Raimund Jakesz, M.D., recommended that breast cancer patients who fit the profile of participants in two European clinical trials he reported on at the conference be routinely switched to 3 years of anastrozole (Arimidex) after 2 years of tamoxifen.
He reported on more than 3,100 breast cancer patients in the AstraZeneca-sponsored Austrian Breast and Colorectal Cancer Study Group Trial 8 and the German Adjuvant Breast Cancer Group ARNO 95 study who were randomized to the standard 5 years of adjuvant tamoxifen or to 2 years of tamoxifen followed by 3 years of anastrozole.
The 3-year rate of freedom from locoregional recurrence, distant metastasis, and contralateral breast cancer was 95.8% with tamoxifen/anastrozole vs. 92.7% with tamoxifen. The likelihood of survival free of distant recurrence was 39% greater with tamoxifen followed by anastrozole, said Dr. Jakesz, professor of surgery at the University of Vienna.
All participants in the two randomized trials were postmenopausal, had hormone receptor-positive disease, and underwent breast-conserving therapy. One-fourth were node positive. None received chemotherapy. Forty percent were under 60 years old. Most had small, well-differentiated tumors.
In a separate presentation, Charles Coombes, M.D., gave an update on the Intergroup Exemestane Study (IES), in which 4,740 postmenopausal breast cancer patients were randomized to 5 years of adjuvant tamoxifen or switched to exemestane (Aromasin) after 2–3 years. At a median 37 months' follow-up, local or distant recurrence had developed in 264 women treated with tamoxifen and 193 switched to the aromatase inhibitor. That translated into a 27% increase in disease-free survival in patients who switched. Twelve cases of contralateral breast cancer occurred in the tamoxifen/exemestane group vs. 26 in those on tamoxifen alone.
A particularly intriguing finding is that there have been significantly fewer new primary cancers at sites other than the breast with exemestane: 46 vs. 59 in the tamoxifen-only arm. There have been 6 cases of lung cancer with tamoxifen/exemestane vs. 13 with tamoxifen, and 2 cases of melanoma vs. 5 cases with tamoxifen only. However, 20 acute MIs have occurred in patients switched to the aromatase inhibitor vs. 8 MIs in the tamoxifen-only group, said Dr. Coombes, director of the Cancer Research UK Laboratories at Imperial College, London.
Based upon the highly favorable IES data, Pfizer announced it has submitted a supplemental New Drug Application seeking Food and Drug Administration approval for exemestane as adjuvant therapy in postmenopausal women with hormone receptor-positive early-stage breast cancer. At present, tamoxifen and anastrozole are the sole drugs with that indication.

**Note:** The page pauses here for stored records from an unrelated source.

Lemma search_from_lower r prev s : case_blind r →
  Re.search_from true r (Py.char_lower <$> prev) (Py.lower s)
  = Re.search_from true r prev s.
Proof.
  intros Hcb. revert prev. induction s as [|c s IH]; intros prev.
  - pose proof (matches_lower r Hcb prev "" (λ _ _, true) (λ _ _, true)
                  (λ _ _, eq_refl)) as Hm.
    cbn [Re.search_from Py.lower] in *. by rewrite Hm.
  - pose proof (matches_lower r Hcb prev (String c s) (λ _ _, true) (λ _ _, true)
                  (λ _ _, eq_refl)) as Hm.
    specialize (IH (Some c)).
    cbn [Re.search_from Py.lower] in *. cbn [fmap option_fmap option_map] in IH.
    by rewrite Hm, IH.
Qed.

Lemma filter_patterns_case_blind :
  Forall case_blind (profanity_patterns ++ harmful_url_patterns).
Proof.
  repeat constructor; simpl; repeat split; try exact I; apply alnum_range_lower.
Qed.

Lemma pattern_search_lower p content :
  p ∈ profanity_patterns ++ harmful_url_patterns →
  pattern_search p (Py.lower content) = pattern_search p content.
Proof.
  intros Hin. unfold pattern_search, Re.search.
  apply (search_from_lower p None content).
  by apply (proj1 (Forall_forall _ _) filter_patterns_case_blind).
Qed.

Lemma existsb_search_lower ps content :
  (∀ p, p ∈ ps → p ∈ profanity_patterns ++ harmful_url_patterns) →
  existsb (λ p, pattern_search p (Py.lower content)) ps
  = existsb (λ p, pattern_search p content) ps.
Proof.
  induction ps as [|p ps IH]; intros Hin; simpl; [reflexivity|].
  rewrite pattern_search_lower by (apply Hin; left).
  rewrite IH; [reflexivity|]. intros q Hq. apply Hin. by right.
Qed.

Lemma lower_idem s : Py.lower (Py.lower s) = Py.lower s.
Proof. induction s as [|c s IH]; simpl; [reflexivity|]. by rewrite char_lower_idem, IH. Qed.

Lemma len_lower s : Py.len (Py.lower s) = Py.len s.
Proof. unfold Py.len. induction s as [|c s IH]; simpl; [reflexivity | by rewrite IH]. Qed.

Lemma question_mark_lower c :
  Ascii.eqb "?" (Py.char_lower c) = Ascii.eqb "?" c.
Proof. all_chars c. Qed.

Lemma count_question_lower s : Py.count "?" (Py.lower s) = Py.count "?" s.
Proof.
  induction s as [|c s IH]; cbn [Py.count Py.lower]; [reflexivity|].
  by rewrite question_mark_lower, IH.
Qed.

(** X14. For contents of code points below 256, the verdicts depend on the
    content only through its lower-cased form: two such contents with the
    same lower-cased form get the same answer from the fast filter rules,
    the same toxicity and NSFW scores, the same escalation test and the same
    hybrid routing. (Beyond that range this fails: U+0130 changes the length
    when lower-cased and is not matched like its lower-cased form.) *)
Theorem verdicts_ignore_letter_case (c1 c2 : string) (uc : UserContext) :
  Py.lower c1 = Py.lower c2 →
  matches_profanity c1 = matches_profanity c2
  ∧ matches_harmful_url c1 = matches_harmful_url c2
  ∧ _mock_toxicity_analysis c1 = _mock_toxicity_analysis c2
  ∧ _mock_nsfw_analysis c1 = _mock_nsfw_analysis c2
  ∧ _requires_llm_analysis c1 uc = _requires_llm_analysis c2 uc
  ∧ _should_use_llm_only c1 uc = _should_use_llm_only c2 uc.
Proof.
  intros Hl.
  assert (Hp : ∀ c, matches_profanity (Py.lower c) = matches_profanity c).
  { intros c. apply existsb_search_lower. intros p Hin. apply elem_of_app. by left. }
  assert (Hu : ∀ c, matches_harmful_url (Py.lower c) = matches_harmful_url c).
  { intros c. apply existsb_search_lower. intros p Hin. apply elem_of_app. by right. }
  split; [by rewrite <- (Hp c1), <- (Hp c2), Hl|].
  split; [by rewrite <- (Hu c1), <- (Hu c2), Hl|].
  unfold _mock_toxicity_analysis, _mock_nsfw_analysis, _requires_llm_analysis,
    _should_use_llm_only.
  rewrite <- (len_lower c1), <- (len_lower c2).
  rewrite <- (count_question_lower c1), <- (count_question_lower c2).
  by rewrite Hl.
Qed.

Lemma eqb_ascii_dec {A : Type} (a b : ascii) (x y : A) :
  (if Ascii.eqb a b then x else y) = (if ascii_dec a b then x else y).
Proof.
  destruct (Ascii.eqb_spec a b), (ascii_dec a b); congruence.
Qed.

Lemma matches_lit w : ∀ prev s (k : string → bool),
  Re.matches true (Re.lit w) prev s (λ _ t, k t) =
  if String.prefix (Py.lower w) (Py.lower s)
  then k (slice_from (String.length w) s) else false.
Proof.
  induction w as [|a w IH]; intros prev s k.
  - destruct s; reflexivity.
  - cbn [Re.lit Re.matches]. destruct s as [|c s]; [reflexivity|].
    cbn [Py.lower String.prefix String.length slice_from].
    rewrite chr_match_lower, IH, <- eqb_ascii_dec.
    by destruct (Ascii.eqb _ _).
Qed.

Lemma search_lit w s :
  Re.search true (Re.lit w) s = Py.contains (Py.lower w) (Py.lower s).
Proof.
  unfold Re.search. generalize (@None ascii) as prev.
  induction s as [|c s IH]; intros prev;
    cbn [Re.search_from Py.contains Py.lower];
    rewrite (matches_lit w prev _ (λ _, true)).
  - cbn [Py.lower]. by destruct (String.prefix _ _).
  - rewrite IH. cbn [Py.lower]. by destruct (String.prefix _ _).
Qed.

Lemma plus_head p s :
  Re.plus p s (λ _ _, true) =
  match s with String c _ => p c | EmptyString => false end.
Proof. destruct s as [|c s]; simpl; [reflexivity|]. by repeat case_match. Qed.

Lemma slice_from_lower n s : slice_from n (Py.lower s) = Py.lower (slice_from n s).
Proof.
  revert s. induction n as [|n IH]; intros [|c s]; simpl; try reflexivity. apply IH.
Qed.

Lemma prefix_nil t : String.prefix "" t = true.
Proof. by destruct t. Qed.

Lemma prefix_snoc w d t :
  String.prefix (w +:+ String d "") t =
  String.prefix w t &&
  match slice_from (String.length w) t with
  | String c _ => Ascii.eqb d c
  | EmptyString => false
  end.
Proof.
  revert t. induction w as [|a w IH]; intros t.
  - rewrite prefix_nil. destruct t as [|c t]; [reflexivity|].
    change ("" +:+ String d "") with (String d "").
    cbn [String.prefix String.length slice_from]. rewrite prefix_nil.
    simpl andb. by destruct (Ascii.eqb_spec d c), (ascii_dec d c).
  - change (String a w +:+ String d "") with (String a (w +:+ String d "")).
    destruct t as [|c t]; [reflexivity|].
    cbn [String.prefix String.length slice_from].
    destruct (ascii_dec a c); [apply IH | reflexivity].
Qed.

Lemma alnum_range_chars c :
  Re.cset_match true (Re.Ranges [("0", "9"); ("a", "z"); ("A", "Z")]%char) c
  = existsb (λ d, Ascii.eqb d (Py.char_lower c)) lower_alnum.
Proof. all_chars c. Qed.

Lemma existsb_pointwise {A : Type} (f g : A → bool) l :
  (∀ x, f x = g x) → existsb f l = existsb g l.
Proof. intros H. induction l as [|x l IH]; simpl; [reflexivity|]. by rewrite H, IH. Qed.

Lemma existsb_orb {A : Type} (f g : A → bool) l :
  existsb (λ x, f x || g x) l = existsb f l || existsb g l.
Proof.
  induction l as [|x l IH]; simpl; [reflexivity|].
  rewrite IH. destruct (f x), (g x), (existsb f l); reflexivity.
Qed.

Lemma existsb_andb_l {A : Type} (b : bool) (f : A → bool) l :
  existsb (λ x, b && f x) l = b && existsb f l.
Proof.
  induction l as [|x l IH]; simpl; [by destruct b|].
  rewrite IH. destruct b; reflexivity.
Qed.

Lemma bitly_at_position prev s :
  Re.matches true
    (Re.seq [Re.lit "bit.ly/";
             Re.PlusCls (Re.Ranges [("0", "9"); ("a", "z"); ("A", "Z")]%char)])
    prev s (λ _ _, true)
  = existsb (λ d, String.prefix ("bit.ly/" +:+ String d "") (Py.lower s)) lower_alnum.
Proof.
  cbn [Re.seq foldr Re.matches].
  rewrite (matches_lit "bit.ly/" prev s
             (λ t, Re.plus (Re.cset_match true
                      (Re.Ranges [("0", "9"); ("a", "z"); ("A", "Z")]%char)) t
                     (λ _ _, true))).
  erewrite existsb_pointwise; [|intros d; apply prefix_snoc].
  rewrite existsb_andb_l.
  change (Py.lower "bit.ly/") with "bit.ly/".
  destruct (String.prefix "bit.ly/" (Py.lower s)); [|reflexivity].
  rewrite plus_head, slice_from_lower. cbn [andb].
  generalize (slice_from (String.length "bit.ly/") s). intros [|c t].
  - reflexivity.
  - cbn [Py.lower]. apply alnum_range_chars.
Qed.

Lemma bitly_search s :
  pattern_search
    (Re.seq [Re.lit "bit.ly/";
             Re.PlusCls (Re.Ranges [("0", "9"); ("a", "z"); ("A", "Z")]%char)]) s
  = existsb (λ d, Py.contains ("bit.ly/" +:+ String d "") (Py.lower s)) lower_alnum.
Proof.
  unfold pattern_search, Re.search. generalize (@None ascii) as prev.
  induction s as [|c s IH]; intros prev;
    cbn [Re.search_from Py.lower]; rewrite bitly_at_position.
  - cbn [Py.lower Py.contains]. rewrite existsb_orb.
    replace (existsb (λ _ : ascii, false) lower_alnum) with false by reflexivity.
    rewrite orb_false_r. by destruct (existsb _ _).
  - rewrite IH. cbn [Py.lower Py.contains]. rewrite existsb_orb.
    by destruct (existsb _ _).
Qed.

(** X15. For contents of code points below 256, the harmful-URL rules are
    substring tests on the lower-cased content: such a content matches
    exactly when it contains "pornhub.com", "xxx." or ".onion", or "bit.ly/"
    directly followed by a digit or an unaccented letter. A bare "bit.ly/" is
    not matched. (Beyond that range IGNORECASE also folds U+017F, U+0131,
    U+0130 and U+212A to the rules' letters.) *)
Theorem harmful_url_rules_as_substrings (content : string) :
  matches_harmful_url content =
    existsb (λ d, Py.contains ("bit.ly/" +:+ String d "") (Py.lower content))
            lower_alnum
    || Py.contains "pornhub.com" (Py.lower content)
    || Py.contains "xxx." (Py.lower content)
    || Py.contains ".onion" (Py.lower content).
Proof.
  unfold matches_harmful_url, harmful_url_patterns. cbn [existsb].
  rewrite bitly_search. unfold pattern_search. rewrite !search_lit.
  change (Py.lower "pornhub.com") with "pornhub.com".
  change (Py.lower "xxx.") with "xxx.".
  change (Py.lower ".onion") with ".onion".
  rewrite orb_false_r, !orb_assoc. reflexivity.
Qed.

A midcourse switch from tamoxifen to an aromatase inhibitor makes a lot of sense, Hope S. Rugo, M.D., said at a satellite symposium held in conjunction with the San Antonio conference. Tamoxifen is of proven benefit in preventing recurrent breast cancer. It's a good drug with favorable ancillary effects on bone mineral density and the cardiovascular risk profile. But resistance can occur as early as 12–18 months after starting.
Plus, the most serious side effects associated with tamoxifen—endometrial cancer and thromboembolism—become more likely with longer treatment. Stopping tamoxifen early might prevent some of these major adverse events while still providing protection against the increased fracture risk associated with 5 years of anastrozole in the Arimidex, Tamoxifen, Alone or in Combination (ATAC) trial, said Dr. Rugo, director of the breast oncology clinical trials program at the University of California, San Francisco, Comprehensive Cancer Center.
To date the switch trials have shown a higher incidence of osteoporosis but not a significant rise in fractures, compared with 5 years of tamoxifen alone, she noted.